If you own business or investment property and want to reduce or eliminate the amount of capital gains tax that you will pay on the sale of your property, you should consider the benefits of participating in a tax-deferred 1031 exchange.
How long do I have to identify replacement property? The replacement properties must be identified within 45 days after the sale of the relinquished property. This requirement is strictly enforced and no extensions are possible. Identification must be in writing, signed and dated and received by the Title Company no later than 45 days after the sale of relinquished property. Replacement property must be identified unambiguously. Usually, either a legal description or a mailing address is sufficient.
How long do I have to purchase the replacement property? The replacement property must be purchased within 180 days after the sale of the relinquished property. This requirement is strictly enforced and no extensions are possible. The time period may be shorter if you are required to file a tax return prior to the expiration of the 180 day period and you do not seek an extension to file your return.
Am I limited to how many properties I may identify? The IRS limits the number of properties you may identify. You are basically limited to identifying 3 properties. You may identify more than 3 properties if the combined fair market values of the properties you identify do not exceed two times the sales price of the relinquished property.
Do I have to purchase all of the properties I identify? No. You may purchase some, all or none of the properties you identify. Identifying more than one property simply gives the exchangor more options.

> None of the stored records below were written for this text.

(* ------------------------------------------------------------------ *)
(** * Through the headers *)

(** The options are skipped. *)
Lemma options_loop_ok s p b l d o : tlvs d o -> forall pre post fuel, arrived s p b l (pre ++ o ++ post) ->
  zlen pre + zlen o <= len b -> (length o <= fuel)%nat ->
  options_loop fuel p (payload b) (zlen pre + zlen o) (zlen pre) d s = Ok (true, s).
Proof using Type.
  induction 1 as [|o Ho IH|t v o Ht Hk Ho IH]; intros pre post fuel Ha Hlen Hfuel.
  - destruct fuel; cbn [options_loop]; by rewrite (proj2 (Z.ltb_ge _ _)) by (simpl; lia).
  - destruct fuel as [|fuel]; [simpl in Hfuel; lia|]. cbn [options_loop length] in *.
    rewrite (proj2 (Z.ltb_lt _ _)) by lia.
    erewrite io_bind_ok; [|apply (ar_read8 _ _ _ _ _ _ IP6_PAD1_OPTION Ha); [lia|by rewrite Nat2Z.id, lookup_app_r, Nat.sub_diag by lia]].
    rewrite Z.eqb_refl. erewrite (io_bind_ok (mret _)) by done. unfold IP6_OPT_HLEN.
    specialize (IH (pre ++ [IP6_PAD1_OPTION]) post fuel). rewrite <- app_assoc in IH.
    specialize (IH Ha). rewrite length_app in IH. cbn [length] in IH.
    replace (zlen pre + 2 + -1) with (Z.of_nat (length pre + 1)) by lia.
    replace (zlen pre + Z.of_nat (S (length o))) with (Z.of_nat (length pre + 1) + zlen o) by lia. apply IH; lia.
  - destruct fuel as [|fuel]; [simpl in Hfuel; lia|]. cbn [options_loop length] in *. rewrite length_app in *.
    rewrite (proj2 (Z.ltb_lt _ _)) by lia.
    erewrite io_bind_ok; [|apply (ar_read8 _ _ _ _ _ _ t Ha); [lia|by rewrite Nat2Z.id, lookup_app_r, Nat.sub_diag by lia]].
    rewrite (proj2 (Z.eqb_neq _ _) Ht), Hk. erewrite io_bind_ok.
    2: { replace (payload b + zlen pre + 1) with (payload b + (zlen pre + 1)) by lia.
         erewrite io_bind_ok; [done|]. apply (ar_read8 _ _ _ _ _ _ (zlen v) Ha); [lia|].
         rewrite lookup_app_r by lia. by replace (Z.to_nat (zlen pre + 1) - length pre)%nat with 1%nat by lia. }
    unfold IP6_OPT_HLEN. specialize (IH (pre ++ t :: zlen v :: v) post fuel).
    assert (E : pre ++ (t :: zlen v :: v ++ o) ++ post = (pre ++ t :: zlen v :: v) ++ o ++ post)
      by (rewrite <- !app_assoc; cbn [app]; by rewrite <- app_assoc).
    rewrite E in Ha. specialize (IH Ha). rewrite length_app in IH. cbn [length] in IH.
    replace (zlen pre + 2 + zlen v) with (Z.of_nat (length pre + S (S (length v)))) by lia.
    replace (zlen pre + Z.of_nat (S (S (length v + length o)))) with (Z.of_nat (length pre + S (S (length v))) + zlen o) by lia.
    apply IH; lia.
Qed.

(** What is left of the packet behind the first [k] bytes [e]. *)
Definition past s s' (p : Z) (b : pbuf) l (k : Z) (c : list Z) : Prop :=
  exists b', arrived s' p b' l c /\ same_bytes s s' /\ payload b' = payload b + k /\ len b' = len b - k.

Lemma past_remove s p b l e c : arrived s p b l (e ++ c) -> 0 < zlen e <= len b ->
  exists s', remove_header p (zlen e) s = Ok (0, s') /\ past s s' p b l (zlen e) c.
Proof using Type.
  intros Ha Hn. destruct (ar_remove _ _ _ _ _ _ Ha Hn) as (s' & E & Ha' & Hs & Ep & El).
  exists s'. split; [done|]. exists (trimmed (zlen e) b). split_and!; try done. by rewrite Nat2Z.id, drop_app_length in Ha'.
Qed.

What property is like kind to my property? When it comes to real estate, all real estate is basically like kind to all other real estate. For example, an office building could be exchanged for an apartment complex or bare ground could be exchanged for a duplex. The two types of real property that generally don't qualify for 1031 exchange purposes are a persons personal residence or a vacation home.
What must I do to have a fully deferred exchange? The general rule in order to have a fully deferred exchange is that the exchangor must trade equal or up in equity and equal or up in fair market value. The effect of this rule is that the exchangor uses the entire net proceeds from the relinquished property on the purchase of the replacement property. Also, the exchangor must replace any mortgage paid off at the sale of the relinquished property with an equal or greater mortgage on the replacement property.
May I have a partially tax deferred exchange? If the rule described in number 6 above is violated, a partially tax deferred exchange is the likely outcome. If the exchangor trades down in either fair market value or equity then some gain is likely to be recognized. If the exchange is otherwise valid, a partially deferred tax exchange is the result.
May I receive cash at the closing of the relinquished property? Yes, cash may be taken out at the closing. However, any such cash will be treated as "cash boot" and will have to be recognized for tax purposes to the extent of any gain in the transaction.
May I do a multiple property exchange? Yes. Several relinquished properties may be exchanged for a single replacement property or one relinquished property may be exchanged for several replacement properties.
May I exchange into a fractional interest in the replacement property? Yes. A fractional interest in a replacement property may be acquired keeping in mind the fractional interest of the purchase price must be greater than the sales price of the relinquished property to be a fully deferred exchange.
How should I take title to the replacement property? Title to the replacement property must be taken in the same name (entity) in which the relinquished property was held.
May I exchange property with a related party? Generally speaking, if an exchange occurs involving related persons or entities then all exchanged properties must be held by the exchangor and the related party for a period of two years after the date of the last transfer. Any proposed exchanges between related parties should be discussed with the exchangor's attorney and accountant prior to the exchange.
What is my tax basis in the replacement property? The tax basis in the relinquished property is carried forward into the replacement property in addition to any additional cash used to purchase the replacement property.
Can I use exchange funds to pay down a mortgage on property I already own? No. This is not considered a like kind exchange by the IRS.
Can I use exchange funds to fix up a replacement property after the purchase or build improvements on property I already own? No. This is not considered a like kind exchange by the IRS.
Can I use exchange funds to build improvements on replacement property? Yes, if it is structured correctly. Generally speaking, the best way to accomplish this goal is to have a "Special Purpose Entity" acquire title to the replacement property, have the Special Purpose Entity build the improvements, and have the exchangor acquire the replacement property and improvements from the Special Purpose Entity under the regulations for exchanges.
What is a reverse exchange? A reverse exchange is an exchange wherein the replacement property is purchased prior to the relinquished property being sold. Reverse Exchanges are complicated and should be discussed with a Title Company to fully understand all of the steps in the transaction.
Who earns the interest on the Exchange Funds? The exchange funds are placed in an interest bearing account and the exchangor earns the interest which accrues on these funds.
What is the Cost? For regular exchanges, most title companies charge a one-time fee of $600 which covers the entire transaction. Reverse exchanges are more expensive and the cost is dependent on the specifics of the transaction.